Mulailah Adiwijaya merantau, seorang diri karena untuk melakukan tugas rahasia ini ia tidak menghendaki rombongan pembantu atau pengawal yang selain dapat mudah membocorkan rahasia, juga akan membuat ia kurang leluasa saja. Ia tahu dari siapa ia harus mencari berita tentang tempat persembunyian tokoh-tokoh dari kerajaan Cola itu.

Maka ia lalu masuk keluar hutan dan akhirnya ia bertemu dengan serombongan perampok yang ia kenal sebagai bekas anak buah pasukan Jenggala yang melarikan diri.

Ketika ia memasuki sebuah hutan yang lebat pada suatu pagi, tiba-tiba dari balik pohon-pohon dan semak-semak berloncatan belasan orang yang dikepalai seorang tinggi besar yang berkumis tebal melintang sekepal sebelah.

Adiwijaya mengenal pemimpin perampok itu dan beberapa orang anggota perampok sebagai bekas anak pasukan yang dahulu menjadi pengawal Pangeran Kukutan, akan tetapi mereka tidak mengenalnya karena memang kini bekas Patih Warutama sudah banyak berubah.

“Heh, kisanak, berhenti dulu! Tanggalkan semua pakaian dan tinggalkan semua bawaanmu sebagai pengganti nyawamu!” Si kumis melintang membentak garang.

Adiwijaya tersenyum, berdiri tegak dan berkata, “Kakang Jodi, apakah engkau tidak lagi mengenal aku? Aku adalah bekas Ki Patih Warutama, orang sendiri, bukan lawan.”

Beberapa orang bekas anak buah Jenggala, juga Ki Jodi, memandang dengan mata terbelalak diikuti oleh anak buahnya.

“Ha-ha-ha, engkau pandai membadut, Kisanak! Akan tetapi kami tidak mempunyai waktu untuk mendengar ocehanmu. Lekas tanggalkan pakaian atau terpaksa aku akan membunuhmu lebih dulu, baru melucuti pakaianmu!”

Kepala perampok itu membentak dengan sikap mengancam.

“Hemm, memang wajahku sudah berubah. Akan tetapi apakah engkau tidak lagi mengenal suara dan bentuk tubuhku? Baiklah, sebelum diberi bukti kalian tentu tidak percaya. Nah, Kakang Jodi, majulah!”
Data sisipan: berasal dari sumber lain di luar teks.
(** The states a Digitar can be in: built by the constructor with a positive
    buffer size, then driven by any sequence of operations. *)
Inductive reachable : Digitar -> Prop :=
  | reach_init f n w self :
      (0 < n)%Z -> Digitar_init f n w = Ok self -> reachable self
  | reach_new_buffer self self' :
      reachable self -> new_buffer self = Ok self' -> reachable self'
  | reach_tick self self' :
      reachable self -> tick self = Ok self' -> reachable self'
  | reach_seek self frame self' :
      reachable self -> seek self frame = Ok self' -> reachable self'
  | reach_amplitude self frame v self' :
      reachable self -> Digitar_amplitude self frame = Ok (v, self') ->
      reachable self'.

End DigitarDef.

(** *** The periodic waves and BrownNoise on doubles

    The same methods with every floating-point operation rounded by [rnd];
    a frame, a Python int, is converted to a double by the [%] operator. *)

Section Rounded.

Variable rnd : Q -> Q.

Definition period_fl (self : Sample) : result Q :=
  r ← fl_div rnd 1 (frequency self); mret (rnd (r * SAMPLE_RATE)).

Definition SquareWave_amplitude_fl (self : SquareWave) (frame : Z)
  : result (Q * SquareWave) :=
  p ← period_fl (square_base self);
  m ← fl_mod rnd (rnd (inject_Z frame)) p;
  p' ← period_fl (square_base self);
  mret (if Qlt_bool m (rnd (p' * split self)) then 1 else -1, self).

Definition SawtoothWave_amplitude_fl (self : SawtoothWave) (frame : Z)
  : result (Q * SawtoothWave) :=
  p ← period_fl (saw_base self);
  m ← fl_mod rnd (rnd (inject_Z frame)) p;
  p' ← period_fl (saw_base self);
  d ← fl_div rnd m p';
  mret (rnd (rnd (d * 2) - 1), self).

(** The three segments of the triangle wave on doubles, as a function of
    the position [pframe] inside the period [p]. *)
Definition triangle_value_fl (p pframe : Q) : result Q :=
  let hperiod := rnd (p / 2) in
  let qperiod := rnd (hperiod / 2) in
  if Qlt_bool pframe qperiod then fl_div rnd pframe qperiod
  else
    let pframe := rnd (pframe - qperiod) in
    if Qlt_bool pframe hperiod then
      d ← fl_div rnd pframe (- hperiod); mret (rnd (rnd (d * 2) + 1))
    else
      let pframe := rnd (pframe - hperiod) in
      d ← fl_div rnd pframe qperiod; mret (rnd (d - 1)).

Definition TriangleWave_amplitude_fl (self : TriangleWave) (frame : Z)
  : result (Q * TriangleWave) :=
  p ← period_fl (tri_base self);
  pframe ← fl_mod rnd (rnd (inject_Z frame)) p;
  p' ← period_fl (tri_base self);
  let hperiod := rnd (p' / 2) in
  let qperiod := rnd (hperiod / 2) in
  if Qlt_bool pframe qperiod then
    d ← fl_div rnd pframe qperiod; mret (d, self)
  else
    let pframe := rnd (pframe - qperiod) in
    if Qlt_bool pframe hperiod then
      d ← fl_div rnd pframe (- hperiod); mret (rnd (rnd (d * 2) + 1), self)
    else
      let pframe := rnd (pframe - hperiod) in
      d ← fl_div rnd pframe qperiod; mret (rnd (d - 1), self).

Definition BrownNoise_amplitude_fl (self : BrownNoise) (frame : Z)
  : result (Q * BrownNoise) :=
  let '(u, g) := random (brown_rng self) in
  let prev1 := rnd (prev self + rnd (rnd (rnd (u * 2) - 1) * fac self)) in
  let prev2 :=
    if Qlt_bool 1 prev1 then 1
    else if Qlt_bool prev1 (-1) then -1
    else prev1 in
  mret (prev2, {| brown_base := brown_base self; prev := prev2;
                  fac := fac self; brown_rng := g |}).

End Rounded.

Arguments Digitar W : clear implicits.

(** * Properties *)

(** ** Arithmetic of the model *)

Lemma py_div_ok (x y : Q) : ~ y == 0 -> py_div x y = Ok (x / y).
Proof.
  intros Hy. unfold py_div.
  destruct (Qeq_bool y 0) eqn:E; [|reflexivity].
  apply Qeq_bool_eq in E. contradiction.
Qed.

Lemma py_mod_ok (x y : Q) :
  ~ y == 0 -> py_mod x y = Ok (x - y * inject_Z (Qfloor (x / y))).
Proof.
  intros Hy. unfold py_mod.
  destruct (Qeq_bool y 0) eqn:E; [|reflexivity].
  apply Qeq_bool_eq in E. contradiction.
Qed.

Lemma py_div_zero (x y : Q) : y == 0 -> py_div x y = Raise ZeroDivisionError.
Proof.
  intros Hy. unfold py_div.
  apply Qeq_bool_iff in Hy. now rewrite Hy.
Qed.

(** The floor of [q] is the only integer [z] with [z <= q < z + 1]. *)
Lemma Qfloor_unique (q : Q) (z : Z) :
  inject_Z z <= q -> q < inject_Z (z + 1) -> Qfloor q = z.
Proof.
  intros Hlo Hhi.
  pose proof (Qfloor_le q) as H1. pose proof (Qlt_floor q) as H2.
  assert (Ha : inject_Z z < inject_Z (Qfloor q + 1)) by (eapply Qle_lt_trans; eauto).
  assert (Hb : inject_Z (Qfloor q) < inject_Z (z + 1)) by (eapply Qle_lt_trans; eauto).
  rewrite <- Zlt_Qlt in Ha, Hb. lia.
Qed.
Ki Jodi menjadi marah. Orang ini yang mengaku bekas Patih Jenggala adalah seorang yang tubuhnya tidak membayangkan kekuatan, agaknya sekali pukul saja ia akan mampu membikin remuk kepala itu. Maka ia lalu berteriak keras dan menerjang maju, tangan kirinya mencengkeram ke arah leher dan kepalan tangan kanannya menjotos kepala.

Tentu saja serangan yang hanya berdasarkan tenaga kasar ini dipandang rendah oleh Adiwijaya yang sakti. Tubuhnya hanya miring sedikit, kemudian kedua tangannya bergerak, menyambar pinggang yang besar itu, diangkatnya tubuh Ki Jodi ke atas lalu dibanting ke atas tanah.

“Brukkk... ngekkk!”

“Aduhhhh... tohobaattt...!”

Ki Jodi terengah-engah dan merintih, tulang punggungnya serasa patah dan is tidak dapat bangkit. Kawan-kawannya menjadi marah, akan tetapi sebelum mereka bergerak maju, Ki Jodi sambil terengah-engah berkata,

“Mundur kalian semua! Apakah kalian buta? Beliau adalah Gusti Patih Warutama!”

Semua anak buah perampok mundur dan memandang dengan jerih. Adiwijaya menghampiri Ki Jodi, menepuk punggungnya dan menariknya bangun. Ki Jodi menyeringai dan bangkit dengan tubuh bongkok, kedua tangannya menekan pinggang dan pantat yang rasanya nyeri sekali.

“Ampun, Gusti Patih...!”

“Tidak mengapa, Kakang Jodi. Aku pun tidak berniat mengganggu kalian, hanya kebetulan saja pertemuan ini karena memang aku sedang mencari teman-teman bekas prajurit Jenggala. Aku ingin bertanya ke mana kiranya aku dapat menemui tokoh-tokoh Cola, Wasi Bagaspati dan para pembantunya.”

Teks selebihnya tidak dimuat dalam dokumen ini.